Nature vs. Nurture, and the thoughts that come with it.

For as long as I can remember, people have been debating Nature vs. Nurture.  There was a point in time where I honestly believed in a healthy combination of both, leaning more toward Nature.  As time rolled on, I realized that things were not that simple.

The older I get, the more I realize that I, personally, am a product of my environment.  This isn’t to say that I would never have had problems if I were say, adopted or something, but there comes a point in everyone’s life where they have to point the finger at someone else because it belongs that direction.  I’ve given this a lot of thought and as my opening blog post, I will try to explain.

I grew up around people who weren’t exactly ‘normal’.  My mother is manic depressive, my grandmother is Schizoaffective, my Great Uncle is Schizoaffective, and my Great Aunt has Schizophrenia.  Everyone I knew except for my grandpa suffered from some sort of mental illness, yet everyone seemed to look at me like I was the key to sanity.

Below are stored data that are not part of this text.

(* ===== verification/Schema.v ===== *)
(** The tables the session runtime writes, row by row, and what a reader records
    ([persistence/sql/models/sessions.py] and the dataclasses at the top of
    [session_runtime_repository.py]).  Columns no modelled statement reads or
    writes are left out.  Times are microseconds. *)

From S2P Require Import Prelude PyVal.

Open Scope string_scope.

(** ** Rows *)

Record session_row := SessionRow {
  ss_session_id : string;
  ss_environment_name : string;
  ss_user_id : string;
  ss_agent_id : option string;
  ss_owner_type : option string;
  ss_hidden : bool;
  ss_state : string;
  ss_deleted : bool;
  ss_archived_at : option Z;
  ss_updated_at : Z;
  ss_last_output_at : option Z;
  ss_runtime_status : option string;
  ss_runtime_status_at : option Z;
  ss_sandbox_id : option string;
  ss_sandbox_parked_at : option Z;
  ss_runtime_unavailable : bool;
  ss_recovery_reason : option string;
  ss_last_error : option string;
  ss_reader_cursor : option dict
}.

Record agent_row := AgentRow { ag_agent_id : string; ag_state : string }.

Record reader_row := ReaderRow {
  rd_session_id : string;
  rd_owner : string;
  rd_generation : Z;
  rd_expires_at : Z
}.

Inductive input_state := Pending | Delivered | AdmittedInput | Failed | Imported.

Record input_row := InputRow {
  in_input_id : string;
  in_session_id : string;
  in_seq : Z;
  in_client_message_id : string;
  in_author_user_id : option string;
  in_source : option string;
  in_content : string;
  in_content_blocks : option (list val);
  in_state : input_state;
  in_response_id : option string;
  in_failure : option dict;
  in_import_record : option dict;
  in_created_at : Z;
  in_delivered_at : option Z;
  in_admitted_at : option Z;
  in_conversation_order : option Z
}.

Record attachment_row := AttachmentRow {
  at_attachment_id : string;
  at_owner_user_id : string;
  at_session_id : option string;
  at_input_id : option string;
  at_ordinal : option Z;
  at_kind : option string;
  at_expires_at : option Z
}.

Inductive control_state := CPending | CDone | CFailed | CExpired.

Record control_row := ControlRow {
  ct_control_id : string;
  ct_session_id : string;
  ct_kind : string;
  ct_target : option string;
  ct_reader_generation : Z;
  ct_requested_by : option string;
  ct_state : control_state;
  ct_error : option string;
  ct_requested_at : Z;
  ct_applied_at : option Z
}.

Inductive response_status := Running | Waiting | Ended.

Record response_row := ResponseRow {
  rs_session_id : string;
  rs_response_id : string;
  rs_seq : Z;
  rs_origin : string;
  rs_status : response_status;
  rs_outcome : option string;
  rs_native_reason : option string;
  rs_usage : option dict;
  rs_error : option dict;
  rs_import_record : option dict;
  rs_started_at : Z;
  rs_ended_at : option Z;
  rs_conversation_order : option Z
}.

Record response_input_row := ResponseInputRow {
  ri_session_id : string;
  ri_response_id : string;
  ri_input_id : string
}.

Inductive interaction_status := IOpen | IAnswered | IWithdrawn | IExpired.

Record interaction_row := InteractionRow {
  ia_session_id : string;
  ia_interaction_id : string;
  ia_response_id : string;
  ia_contract : dict;
  ia_status : interaction_status;
  ia_answer : option dict;
  ia_answered_by : option string;
  ia_answered_at : option Z;
  ia_opened_at : Z;
  ia_closed_at : option Z
}.

Record output_row := OutputRow {
  ou_session_id : string;
  ou_seq : Z;
  ou_response_id : option string;
  ou_part : dict;
  ou_created_at : Z
}.

(** A wakeup enlisted in the transaction that changed the database. *)
Record session_notice := SessionNotice {
  sn_session_id : string;
  sn_kind : string;
  sn_seq : Z
}.

#[export] Instance input_state_eq : EqDecision input_state.
Proof. solve_decision. Defined.
#[export] Instance control_state_eq : EqDecision control_state.
Proof. solve_decision. Defined.
#[export] Instance response_status_eq : EqDecision response_status.
Proof. solve_decision. Defined.
#[export] Instance interaction_status_eq : EqDecision interaction_status.
Proof. solve_decision. Defined.

(** The text the status columns hold. *)
Definition interaction_status_text (s : interaction_status) : string :=
  match s with
  | IOpen => "open" | IAnswered => "answered" | IWithdrawn => "withdrawn" | IExpired => "expired"
  end.

(** ** The store *)

(** [db_notices] are the wakeups committed so far; the two counters are the
    identity columns [session_inputs.seq] and [session_responses.seq]. *)
Record db := Db {
  db_sessions : list session_row;
  db_agents : list agent_row;
  db_readers : list reader_row;
  db_inputs : list input_row;
  db_attachments : list attachment_row;
  db_controls : list control_row;
  db_responses : list response_row;
  db_response_inputs : list response_input_row;
  db_interactions : list interaction_row;
  db_output : list output_row;
  db_notices : list session_notice;
  db_next_input_seq : Z;
  db_next_response_seq : Z
}.

Definition set_sessions (t : list session_row) (d : db) : db :=
  Db t (db_agents d) (db_readers d) (db_inputs d) (db_attachments d) (db_controls d)
    (db_responses d) (db_response_inputs d) (db_interactions d) (db_output d)
    (db_notices d) (db_next_input_seq d) (db_next_response_seq d).
Definition set_readers (t : list reader_row) (d : db) : db :=
  Db (db_sessions d) (db_agents d) t (db_inputs d) (db_attachments d) (db_controls d)
    (db_responses d) (db_response_inputs d) (db_interactions d) (db_output d)
    (db_notices d) (db_next_input_seq d) (db_next_response_seq d).
Definition set_inputs (t : list input_row) (d : db) : db :=
  Db (db_sessions d) (db_agents d) (db_readers d) t (db_attachments d) (db_controls d)
    (db_responses d) (db_response_inputs d) (db_interactions d) (db_output d)
    (db_notices d) (db_next_input_seq d) (db_next_response_seq d).
Definition set_attachments (t : list attachment_row) (d : db) : db :=
  Db (db_sessions d) (db_agents d) (db_readers d) (db_inputs d) t (db_controls d)
    (db_responses d) (db_response_inputs d) (db_interactions d) (db_output d)
    (db_notices d) (db_next_input_seq d) (db_next_response_seq d).
Definition set_controls (t : list control_row) (d : db) : db :=
  Db (db_sessions d) (db_agents d) (db_readers d) (db_inputs d) (db_attachments d) t
    (db_responses d) (db_response_inputs d) (db_interactions d) (db_output d)
    (db_notices d) (db_next_input_seq d) (db_next_response_seq d).
Definition set_responses (t : list response_row) (d : db) : db :=
  Db (db_sessions d) (db_agents d) (db_readers d) (db_inputs d) (db_attachments d)
    (db_controls d) t (db_response_inputs d) (db_interactions d) (db_output d)
    (db_notices d) (db_next_input_seq d) (db_next_response_seq d).
Definition set_response_inputs (t : list response_input_row) (d : db) : db :=
  Db (db_sessions d) (db_agents d) (db_readers d) (db_inputs d) (db_attachments d)
    (db_controls d) (db_responses d) t (db_interactions d) (db_output d)
    (db_notices d) (db_next_input_seq d) (db_next_response_seq d).
Definition set_interactions (t : list interaction_row) (d : db) : db :=
  Db (db_sessions d) (db_agents d) (db_readers d) (db_inputs d) (db_attachments d)
    (db_controls d) (db_responses d) (db_response_inputs d) t (db_output d)
    (db_notices d) (db_next_input_seq d) (db_next_response_seq d).
Definition set_output (t : list output_row) (d : db) : db :=
  Db (db_sessions d) (db_agents d) (db_readers d) (db_inputs d) (db_attachments d)
    (db_controls d) (db_responses d) (db_response_inputs d) (db_interactions d) t
    (db_notices d) (db_next_input_seq d) (db_next_response_seq d).
Definition set_notices (t : list session_notice) (d : db) : db :=
  Db (db_sessions d) (db_agents d) (db_readers d) (db_inputs d) (db_attachments d)
    (db_controls d) (db_responses d) (db_response_inputs d) (db_interactions d)
    (db_output d) t (db_next_input_seq d) (db_next_response_seq d).
Definition set_next_input_seq (n : Z) (d : db) : db :=
  Db (db_sessions d) (db_agents d) (db_readers d) (db_inputs d) (db_attachments d)
    (db_controls d) (db_responses d) (db_response_inputs d) (db_interactions d)
    (db_output d) (db_notices d) n (db_next_response_seq d).
Definition set_next_response_seq (n : Z) (d : db) : db :=
  Db (db_sessions d) (db_agents d) (db_readers d) (db_inputs d) (db_attachments d)
    (db_controls d) (db_responses d) (db_response_inputs d) (db_interactions d)
    (db_output d) (db_notices d) (db_next_input_seq d) n.

(** ** What a reader records *)

(** The right to read one session's runtime and record its facts. *)
Record ReaderLease := MkLease {
  ls_session_id : string;
  ls_owner : string;
  ls_generation : Z
}.

Record OutputPart := MkPart {
  op_seq : Z;
  op_response_id : option string;
  op_part : dict
}.

Inductive position_kind := KInput | KResponse.

#[export] Instance position_kind_eq : EqDecision position_kind.
Proof. solve_decision. Defined.

(** The closed union of the runtime's state changes. *)
Inductive Fact :=
| ResponseStart (response_id origin : string) (input_ids : list string)
| ResponseEnd (response_id outcome : string) (native_reason : option string)
    (usage error : option dict)
| MessagePosition (kind : position_kind) (message_id : string) (output_seq : Z)
| InteractionOpen (response_id interaction_id : string) (contract : dict)
| InteractionClose (interaction_id : string) (status : interaction_status)
    (output_seq : option Z)
| InputsAdmitted (input_ids : list string)
| InputsFailed (input_ids : list string) (failure : dict).

(** What a reader read since its last commit, in the order it happened. *)
Record FactBatch := MkBatch {
  fb_output : list OutputPart;
  fb_facts : list Fact;
  fb_cursor : option dict;
  fb_status : option string;
  fb_protocol_error : option string
}.

Definition empty_batch : FactBatch := MkBatch [] [] None None None.

(** [FactBatch.__bool__]. *)
Definition batch_nonempty (b : FactBatch) : bool :=
  negb (match fb_output b with [] => true | _ => false end) ||
  negb (match fb_facts b with [] => true | _ => false end) ||
  bool_decide (is_Some (fb_cursor b)) || bool_decide (is_Some (fb_status b)) ||
  bool_decide (is_Some (fb_protocol_error b)).

Inductive history_role := RoleUser | RoleAssistant.

(** One message imported from another system's history. *)
Record HistoryEntry := MkHistoryEntry {
  he_source_id : string;
  he_role : history_role;
  he_created_at : Z;
  he_record : dict;
  he_content : string;
  he_content_blocks : option (list val);
  he_outcome : option string;
  he_parent_source_id : option string
}.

I would be the one who soared above and beyond, conquering instead of quavering, always bending but never breaking.

As I am right now, I have Schizoaffective Disorder, Borderline Personality Disorder, and PTSD.

Did I have a bad childhood? Not as bad as most, but the people I was surrounded with all had issues and their reactions to their own issues caused them to lash out at me when I was still developing mentally and emotionally.  This isn’t to say that my family is horrible, just that they were really intense.

Based on what I dealt with (emotional/verbal/mental abuse) growing up, I was shaped into the individual I am now.  Eager to please, quick to anger, quick to feel rejected, quick to feel upset, quick to everything.

My depression began early in life – seventh grade. No, even before that. I started telling school counselors as early as fifth grade that I felt like I was losing my mind because I had no proper way to articulate or express what I needed to say. I was in a volatile place.  To a grade school guidance counselor, hearing a fifth grader say that they think they are insane probably seemed really silly, but I still hold that mentality and sense of shame to this day.

I began cutting in 7th grade, trying to dull the emotional pain with every flick of my razor blade.  It gave me something I could control, and it served it’s purpose up until I basically went nuts at school and told half the building I was going to go home and kill myself because I was having a really shitty day.

That is when I saw my first psychiatrist, and she was a quack. My mother sat in on all of my meetings with her and basically talked for me, made me out to be some kind of undisciplined brat when I got good grades despite my home life and basically slaved away at chores most of my free time after school.  So she suggested a kitchen timer. If I didn’t have a whole freaking counter full of dirty dishes clean in thirty minutes, I would get punished.

If anyone out there is a parent, I highly recommend you not do this to your kid, undisciplined or not.  It is damaging and frustrating.

It seemed like at every corner, I was being held under thumb to the point I thought I would never wriggle free.  In a lot of ways, I haven’t.  All of those bright dreams, hopes, and aspirations were crushed with every year that ticked by.  At some point, I gave up on my dreams, and when I did, I gave up on myself.  I don’t think I have ever recovered because I was always treated like I would never be good enough.

Maybe not always, but most of the time.

Borderline individuals often have deeply embedded insecurities as a result of their childhoods, and I am no exception to that rule.  Everyone expected for me to be this rising star, supergirl, that did everything right in life…but I just couldn’t. I doubted everything, everyone, and mostly…myself.  Nothing has changed there either.

Every single time I try to do anything, I get cold feet and don’t follow through.  Whether it be writing, singing, a job, or anything else…I clam up, become fearful that I will fail, and so I don’t even try.  Why put myself out there if I am doomed to fail?  All of this because of Nurture, of which I am a firm believer.

Nowadays, I am still surrounded by a quirky family that sometimes berate me, frustrate me, and make me feel bad about myself, but I have some great people in my life too.

I have a wonderful wifey that takes care of me.  Great friends from Real Life, Karchan, and my Horror, Inc. family.  The latter of which keep me motivated and helped me rekindle my love of writing, which is a dream I have decided to pursue again. I may not ever be a rock star or an actress, but I can at least create worlds and fantastical situations to help exorcise my demons, make my imagination run wild, and chase the skeletons from my closet.